■ **What is needed**: Quote exactly the lines spanning from the top of the data below to the line that contains "(** ** Errors *)", including both.

#####

(* ===== verification/DirectSink.v ===== *)
(** * The sink of a direct send

    Models [desktop/src-tauri/src/drop/direct/sink.rs] and the [SinkSlot] of
    [session.rs]: the envelope written piece by piece, END's checks, and the
    lock that decides between keeping the file and stopping.

    A file operation's failure is an argument: [None] is success.  The
    [cfg(test)] hooks of the source are left out. *)
From S2P Require Import Prelude EnvelopeFormat EnvelopeName EnvelopeKey Envelope DirectText DirectFrames DirectReceived DirectMessages.

(** ** Errors *)

Inductive SinkError := SFailed (what : string) | SStorage.

Definition stop_code (e : SinkError) : Z :=
  match e with
  | SFailed _ => DirectFrames.stop_byte DirectFrames.StopFailed
  | SStorage => DirectFrames.stop_byte DirectFrames.StopStorage
  end.

Definition sink_reason (e : SinkError) : string :=
  match e with SFailed _ => "verification" | SStorage => "storage" end.

Definition io_error (e : IoError) (what : string) : SinkError :=
  match e with
  | StorageFull | QuotaExceeded | FileTooLarge => SStorage
  | _ => SFailed what
  end.

(** ** The sink *)

(** [sk_envelope] is the content of the private temp file. *)
Record Sink := {
  sk_transfer : text;
  sk_key : InputKey;
  sk_manifest : Manifest;
  sk_total : Z;
  sk_envelope : list byte;
  sk_written : Z;
  sk_acked : Z;
  sk_broken : bool
}.

Record Verified := { v_plain : list byte; v_name : text }.

Section Sink.
Context `{U : Unicode, C : Crypto, J : Json}.

(** [messages::envelope_bytes]. *)
Definition manifest_bytes (m : Manifest) : option Z :=
  match envelope_bytes (m_name m) (m_media_type m) (m_size m) with Ok n => Some n | Err _ => None end.

Definition create (temp_fault : option IoError) (transfer : text) (key : InputKey) (manifest : Manifest)
    : result SinkError Sink :=
  if MAX_FILE_BYTES <? m_size manifest then Err (SFailed "larger than the limit")
  else
    let? total := ok_or (manifest_bytes manifest) (SFailed "the manifest cannot be sealed") in
    match temp_fault with
    | Some e => Err (io_error e "temp file")
    | None =>
        Ok {| sk_transfer := transfer; sk_key := key; sk_manifest := manifest; sk_total := total;
              sk_envelope := []; sk_written := 0; sk_acked := 0; sk_broken := false |}
    end.

(** [write_file]: on failure some prefix of the bytes may have been written. *)
Definition write_file (io : option (IoError * nat)) (bytes : list byte) (s : Sink)
    : result SinkError unit * Sink :=
  let put l :=
    {| sk_transfer := sk_transfer s; sk_key := sk_key s; sk_manifest := sk_manifest s;
       sk_total := sk_total s; sk_envelope := sk_envelope s ++ l; sk_written := sk_written s;
       sk_acked := sk_acked s; sk_broken := sk_broken s |} in
  match io with
  | None => (Ok tt, put bytes)
  | Some (e, n) => (Err (io_error e "write"), put (take n bytes))
  end.

Definition break (s : Sink) : Sink :=
  {| sk_transfer := sk_transfer s; sk_key := sk_key s; sk_manifest := sk_manifest s;
     sk_total := sk_total s; sk_envelope := sk_envelope s; sk_written := sk_written s;
     sk_acked := sk_acked s; sk_broken := true |}.

Definition write (io : option (IoError * nat)) (offset : Z) (bytes : list byte) (s : Sink)
    : result SinkError (option Z) * Sink :=
  let '(checked, s) :=
    if sk_broken s then (Err (SFailed "the sink has failed"), s)
    else if (blen bytes =? 0) || (DirectFrames.FRAME_BYTES <? blen bytes)
    then (Err (SFailed "a write of the wrong length"), s)
    else if negb (offset =? sk_written s) then (Err (SFailed "a gap or an overlap"), s)
    else if sk_total s - sk_written s <? blen bytes
    then (Err (SFailed "bytes past the end of the envelope"), s)
    else write_file io bytes s in
  match checked with
  | Err e => (Err e, break s)
  | Ok _ =>
      let written := sk_written s + blen bytes in
      let ack := DirectFrames.ack_due written (sk_acked s) (sk_total s) in
      (Ok ack,
       {| sk_transfer := sk_transfer s; sk_key := sk_key s; sk_manifest := sk_manifest s;
          sk_total := sk_total s; sk_envelope := sk_envelope s; sk_written := written;
          sk_acked := default (sk_acked s) ack; sk_broken := sk_broken s |})
  end.

(** [decrypt_file_to_private_temp] of the envelope crate: unless a file
    operation fails (its kind is [io]), it opens what the file holds. *)
Definition decrypt_file_to_private_temp (io : option IoError) (key : InputKey) (envelope : list byte)
    (limits : Limits) : result (IoError + Error) (Metadata * list byte) :=
  match io with
  | Some e => Err (inl e)
  | None => map_err inr (open_bytes key envelope limits)
  end.

Definition digest_of (file : list byte) : Z * list byte := (blen file, sha256 file).

(** The failures of END's file operations: the sync, the decryption, the
    reading back. *)
Record VerifyIo := { v_sync : option IoError; v_decrypt : option IoError; v_read : option IoError }.

Definition fails (io : option IoError) (what : string) : result SinkError unit :=
  match io with Some e => Err (io_error e what) | None => Ok tt end.

Definition verify (io : VerifyIo) (digest : list byte) (size : Z) (s : Sink) : result SinkError Verified :=
  if sk_broken s then Err (SFailed "the sink has failed")
  else if negb (sk_written s =? sk_total s) then Err (SFailed "not every byte arrived")
  else if negb (size =? m_size (sk_manifest s)) then Err (SFailed "END names another size")
  else
    let? _ := fails (v_sync io) "sync" in
    let? (metadata, plain) :=
      map_err (fun e => match e with
                        | inl e => io_error e "decrypt"
                        | inr _ => SFailed "the envelope did not open"
                        end)
        (decrypt_file_to_private_temp (v_decrypt io) (sk_key s) (sk_envelope s)
           {| max_source_bytes := MAX_FILE_BYTES |}) in
    if negb (bool_decide (name metadata = m_name (sk_manifest s))
             && (EnvelopeFormat.size metadata =? m_size (sk_manifest s))
             && bool_decide (media_type metadata = m_media_type (sk_manifest s)))
    then Err (SFailed "the metadata is not the manifest")
    else
      let? _ := fails (v_read io) "read" in
      let '(length, d) := digest_of plain in
      if negb ((length =? size) && bool_decide (d = digest))
      then Err (SFailed "the size or SHA-256 is not END's")
      else Ok {| v_plain := plain; v_name := name metadata |}.

(** [Verified::keep]: the plaintext is the disk's private temp file. *)
Definition keep_verified (w : World) (v : Verified) (d : Disk) : result SinkError text * Disk :=
  let '(r, d) := keep w (v_name v) (put d Temp (Some (v_plain v))) in
  (map_err (fun e => io_error e "keep") r, d).

Definition end_ (io : VerifyIo) (w : World) (digest : list byte) (size : Z) (s : Sink) (d : Disk)
    : result SinkError text * Disk :=
  match verify io digest size s with
  | Err e => (Err e, d)
  | Ok v => keep_verified w v d
  end.
End Sink.

(** ** The slot the session and the sink commands share *)

Inductive SinkEvent := EProgress (acked : Z) | EVerifying | EKept (name : text) | EFailed (e : SinkError).

(** The mutex-protected state; [sl_pending] are the calls of [end] between
    their verification and the ending's lock.  A mutex poisoned by a panic, and the time of the last write, which
    only the stall timer reads, are not modelled. *)
Record Slot := {
  sl_sink : option Sink;
  sl_installed : bool;
  sl_cancelled : bool;
  sl_kept : option text;
  sl_events : list SinkEvent;
  sl_pending : list Verified;
  sl_disk : Disk
}.

Definition set_sink (s : Slot) (k : option Sink) (ev : list SinkEvent) : Slot :=
  {| sl_sink := k; sl_installed := sl_installed s; sl_cancelled := sl_cancelled s; sl_kept := sl_kept s;
     sl_events := sl_events s ++ ev; sl_pending := sl_pending s; sl_disk := sl_disk s |}.

Section Slot.
Context `{U : Unicode, C : Crypto, J : Json} (w : World).

Definition install (k : Sink) (s : Slot) : Slot :=
  {| sl_sink := Some k; sl_installed := true; sl_cancelled := sl_cancelled s; sl_kept := sl_kept s;
     sl_events := sl_events s; sl_pending := sl_pending s; sl_disk := sl_disk s |}.

(** The sink, if it belongs to [transfer]. *)
Definition ours (transfer : text) (s : Slot) : option Sink :=
  match sl_sink s with
  | Some k => if bool_decide (sk_transfer k = transfer) then Some k else None
  | None => None
  end.

(** [SinkSlot::take]. *)
Definition take_sink (transfer : text) (s : Slot) : option Sink * Slot :=
  match ours transfer s with
  | Some k => (Some k, set_sink s None [])
  | None => (None, s)
  end.

(** [SinkSlot::write], all of it under the sink's lock. *)
Definition slot_write (io : option (IoError * nat)) (transfer : text) (offset : Z) (bytes : list byte)
    (s : Slot) : result SinkError unit * Slot :=
  match ours transfer s with
  | None => (Err (SFailed "no transfer is receiving"), s)
  | Some k =>
      match write io offset bytes k with
      | (Ok ack, k) =>
          (Ok tt, set_sink s (Some k) match ack with Some acked => [EProgress acked] | None => [] end)
      | (Err e, _) => (Err e, set_sink s None [EFailed e])
      end
  end.

(** [SinkSlot::end] up to the ending's lock: the sink is taken and verified. *)
Definition end_begin (io : VerifyIo) (transfer : text) (digest : list byte) (size : Z) (s : Slot)
    : result SinkError unit * Slot :=
  match take_sink transfer s with
  | (None, s) => (Err (SFailed "no transfer is receiving"), s)
  | (Some k, s) =>
      let s := set_sink s None [EVerifying] in
      match verify io digest size k with
      | Err e => (Err e, set_sink s None [EFailed e])
      | Ok v =>
          (Ok tt, {| sl_sink := sl_sink s; sl_installed := sl_installed s;
                     sl_cancelled := sl_cancelled s; sl_kept := sl_kept s; sl_events := sl_events s;
                     sl_pending := v :: sl_pending s; sl_disk := sl_disk s |})
      end
  end.

(** The rest of [SinkSlot::end], under the ending's lock: [rest] are the
    other calls waiting for it. *)
Definition end_finish (v : Verified) (rest : list Verified) (s : Slot) : result SinkError text * Slot :=
  let with_ kept ev disk :=
    {| sl_sink := sl_sink s; sl_installed := sl_installed s; sl_cancelled := sl_cancelled s;
       sl_kept := kept; sl_events := sl_events s ++ ev; sl_pending := rest; sl_disk := disk |} in
  if sl_cancelled s
  then (Err (SFailed "the transfer was stopped"), with_ (sl_kept s) [] (sl_disk s))
  else
    match keep_verified w v (sl_disk s) with
    | (Ok k, d) => (Ok k, with_ (Some k) [EKept k] d)
    | (Err e, d) => (Err e, with_ (sl_kept s) [EFailed e] d)
    end.

Definition abort (transfer : text) (s : Slot) : Slot := (take_sink transfer s).2.

(** [SinkSlot::cancel]: the part under the ending's lock, and the part that
    drops the sink. *)
Definition cancel_ending (s : Slot) : option text * Slot :=
  let cancelled := match sl_kept s with None => true | Some _ => sl_cancelled s end in
  (sl_kept s,
   {| sl_sink := sl_sink s; sl_installed := sl_installed s; sl_cancelled := cancelled;
      sl_kept := sl_kept s; sl_events := sl_events s; sl_pending := sl_pending s;
      sl_disk := sl_disk s |}).

Definition cancel_drop (s : Slot) : Slot := set_sink s None [].

Definition slot_kept (s : Slot) : option text := sl_kept s.
Definition holds (s : Slot) : bool := match sl_sink s with Some _ => true | None => false end.

(** Every interleaving of the calls.  The session installs one sink, a new one
    for the manifest it accepted. *)
Inductive slot_step : Slot -> Slot -> Prop :=
| step_install io transfer key m k s : sl_installed s = false -> 0 <= m_size m ->
    create io transfer key m = Ok k -> slot_step s (install k s)
| step_write io transfer offset bytes s : slot_step s (slot_write io transfer offset bytes s).2
| step_end io transfer digest size s : slot_step s (end_begin io transfer digest size s).2
| step_finish v before after s : sl_pending s = before ++ v :: after ->
    slot_step s (end_finish v (before ++ after) s).2
| step_abort transfer s : slot_step s (abort transfer s)
| step_cancel s : slot_step s (cancel_ending s).2
| step_drop s : slot_step s (cancel_drop s).
End Slot.

(** [controls()]. *)
Definition new_slot (d : Disk) : Slot :=
  {| sl_sink := None; sl_installed := false; sl_cancelled := false; sl_kept := None; sl_events := [];
     sl_pending := []; sl_disk := d |}.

#####

■ **Reply to the task**:
(* ===== verification/DirectSink.v ===== *)
(** * The sink of a direct send

    Models [desktop/src-tauri/src/drop/direct/sink.rs] and the [SinkSlot] of
    [session.rs]: the envelope written piece by piece, END's checks, and the
    lock that decides between keeping the file and stopping.

    A file operation's failure is an argument: [None] is success.  The
    [cfg(test)] hooks of the source are left out. *)
From S2P Require Import Prelude EnvelopeFormat EnvelopeName EnvelopeKey Envelope DirectText DirectFrames DirectReceived DirectMessages.

(** ** Errors *)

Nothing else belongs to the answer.